Pineapple Vision Pro

Inspiration

Hands are busy, eyes must stay focused, but information is digital. During presentations, hospital work, and hands-on tasks, stopping to touch a mouse or keyboard breaks focus and flow, and may be dangerous or unfeasible. Touch interfaces require stopping work. Voice fails in noisy environments. Controllers are impractical when hands are full. Traditional mice require repetitive, forceful movements that can lead to repetitive strain injuries such as mouse tendinitis, and they exclude people with motor disabilities.

We realized that humans already know how to interact naturally, such as pointing, pinching, and using gestures, so why force humans to adapt to machines? Instead, Pineapple Vision Pro adapts machines to people.

What it does

Pineapple Vision Pro turns any camera into a gesture control interface using natural mid-air hand movements without touching, voice, or physical controllers needed.

Useful across many environments, such as presentations where it eliminates awkward pauses, and sterile settings like hospitals where minimizing contamination is critical.

Pineapple Vision Pro supports continuous, natural gestures that tolerate tremor and limited dexterity. It reduces effort, force, and repetition, allowing users with prosthetic hands or hand tremors to interact comfortably using mid-air gestures. Our system relies on natural, continuous gestures designed for low-effort control, making it effective for users experiencing limited dexterity, tremor, or fatigue.

Features:

Point – Move the cursor

Pinch – Click

Two-finger swipe – Swipes left/right

Two-hand finger stretch – Zoom in/out

Rotate wrist – Scroll up/down

Clap – Turn on/off laser pointer

How we built it

Step 1: Hand Tracking - MediaPipe processes each frame and gives us 3D landmark points per hand (fingertips, knuckles, wrist, etc.).

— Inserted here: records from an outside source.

(** An object stored in the hole completes it. *)
Lemma finish_object_spec h fs v r r0 n :
  hole h fs -> fits v fs -> fillable fs -> shape r (replicate n None) ->
  exists h', finish_object (h ++ [Some r0]) v (length h) r = Ok (Some (length h), h') /\
    length h' = S (length h) /\ completed h' (fill_top fs (length h)) (rnode (length h) r (replicate n None)).
Proof.
  intros Hh Hv Hfill Hs. pose proof Hh as [Hc Hnd]. unfold finish_object.
  assert (<[length h := Some r]> (h ++ [Some r0]) = h ++ [Some r]) as ->.
  { by rewrite insert_app_r_alt, Nat.sub_diag by lia. }
  assert (length (h ++ [Some r]) = S (length h)) as Hlen by (rewrite length_app; cbn; lia).
  assert (forall fs' q, ctx_has h fs' q -> ctx_has (h ++ [Some r]) fs' q) as Hgrow.
  { intros fs' q Hc'. eapply ctx_has_frame; [done|]. intros a Ha. apply lookup_grow. by eapply ctx_nodes_lt. }
  destruct fs as [|f fs].
  - unfold set_element. rewrite Hv. cbn [mbind res_bind]. eexists. split; [reflexivity|]. split; [done|].
    apply (leaf_completed h _ [] r n); [intros a Ha; by apply elem_of_nil in Ha | done | | done | done | constructor].
    by rewrite lookup_app_r, Nat.sub_diag by lia.
  - destruct Hv as [Hv1 Hv2], Hc as (Hp & Hshape & Hdone & Hctx). cbn in Hfill.
    destruct (r_element (f_r f)) as [l|] eqn:E; [|done]. pose proof Hshape as [Ht Hl]. rewrite E in Hl. destruct Hl as (He & Hlt & El).
    assert (f_p f < length h)%nat as Hpl by (by eapply lookup_lt_Some).
    unfold set_element. rewrite Hv1. unfold deref. rewrite lookup_grow, Hp by done. cbn [mbind res_bind].
    rewrite Ht, E. cbn [Z.eqb negb]. rewrite Z.eqb_refl, Hv2. cbn [negb].
    destruct (Z.leb_spec 0 (size (f_done f))); [|size_lia]. destruct (Z.ltb_spec (size (f_done f)) (size l)); [|unfold size in *; lia].
    cbn [andb mbind res_bind]. eexists. split; [reflexivity|].
    assert (f_r (fill f (length h)) = set_elements (f_r f) (r_elements (f_r f)) (Some (<[Z.to_nat (size (f_done f)) := Some (length h)]> l))) as <-.
    { unfold fill. rewrite E, size_to_nat. done. }
    split; [by rewrite length_insert|]. cbn [ctx_nodes map concat] in Hnd. fold (ctx_nodes fs) in Hnd.
    assert (ctx_nodes (f :: fs) = f_p f :: done_nodes (f_done f) ++ ctx_nodes fs) as En by done.
    assert (NoDup (f_p f :: done_nodes (f_done f) ++ ctx_nodes fs)) as Hnd' by done.
    pose proof Hnd' as Hnd2. apply NoDup_cons in Hnd2 as [Hnotin Hnd2].
    apply (leaf_completed h _ _ r n).
    + rewrite fill_nodes. intros a Ha. by eapply (ctx_nodes_lt h (f :: fs) None).
    + by rewrite length_insert.
    + rewrite list_lookup_insert_ne by lia. by rewrite lookup_app_r, Nat.sub_diag by lia.
    + done.
    + cbn [fill_top ctx_has]. rewrite fill_p, fill_done. split_and!.
      * rewrite list_lookup_insert_eq; [done|]. lia.
      * by eapply frame_shape_fill.
      * intros t Hin. eapply heap_has_frame; [by apply Hdone|]. intros a Ha.
        assert (a ∈ done_nodes (f_done f)) as Ha' by (by eapply in_done_nodes).
        rewrite list_lookup_insert_ne; [apply lookup_grow; by eapply done_nodes_lt|].
        intros Heq. apply Hnotin. rewrite Heq. apply elem_of_app. by left.
      * eapply ctx_has_frame; [exact Hctx|]. intros a Ha. rewrite list_lookup_insert_ne; [apply lookup_grow; by eapply ctx_nodes_lt|].
        intros Heq. apply Hnotin. rewrite Heq. apply elem_of_app. by right.
    + by rewrite fill_nodes, En.
Qed.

Step 2: Gesture Recognition - analyzing the landmark positions to detect gestures:

Finger counting
Distance measurement
Hand velocity
Angle calculation
Two-hand tracking

Step 3: AprilTag Screen Calibration We use 4 AprilTag markers placed at screen corners (IDs 0, 1, 2, 3). The system:

Detects all 4 tags in the camera view
Computes a homography matrix that transforms the camera's trapezoid view into perfect screen rectangle coordinates
Maps any hand position in camera space to exact pixel coordinates on screen
For multi-monitor setups, we calibrate each screen independently and detect which display you're pointing at based on cursor trajectory.

Step 4: System Control - PyAutoGUI executes the actions:

Move cursor to calculated screen position
Send click/drag commands
Trigger scroll and swipe events
Switch between monitors

Challenges we ran into

Initially, we used a fist gesture to rotate the model, inspired by 3D CAD interactions. However, this approach struggled with finger occlusion; However, hidden fingers caused unstable detection and geometric inconsistencies. To address this, we switched to a thumbs-up gesture, which provides a clear and reliable reference point for orientation.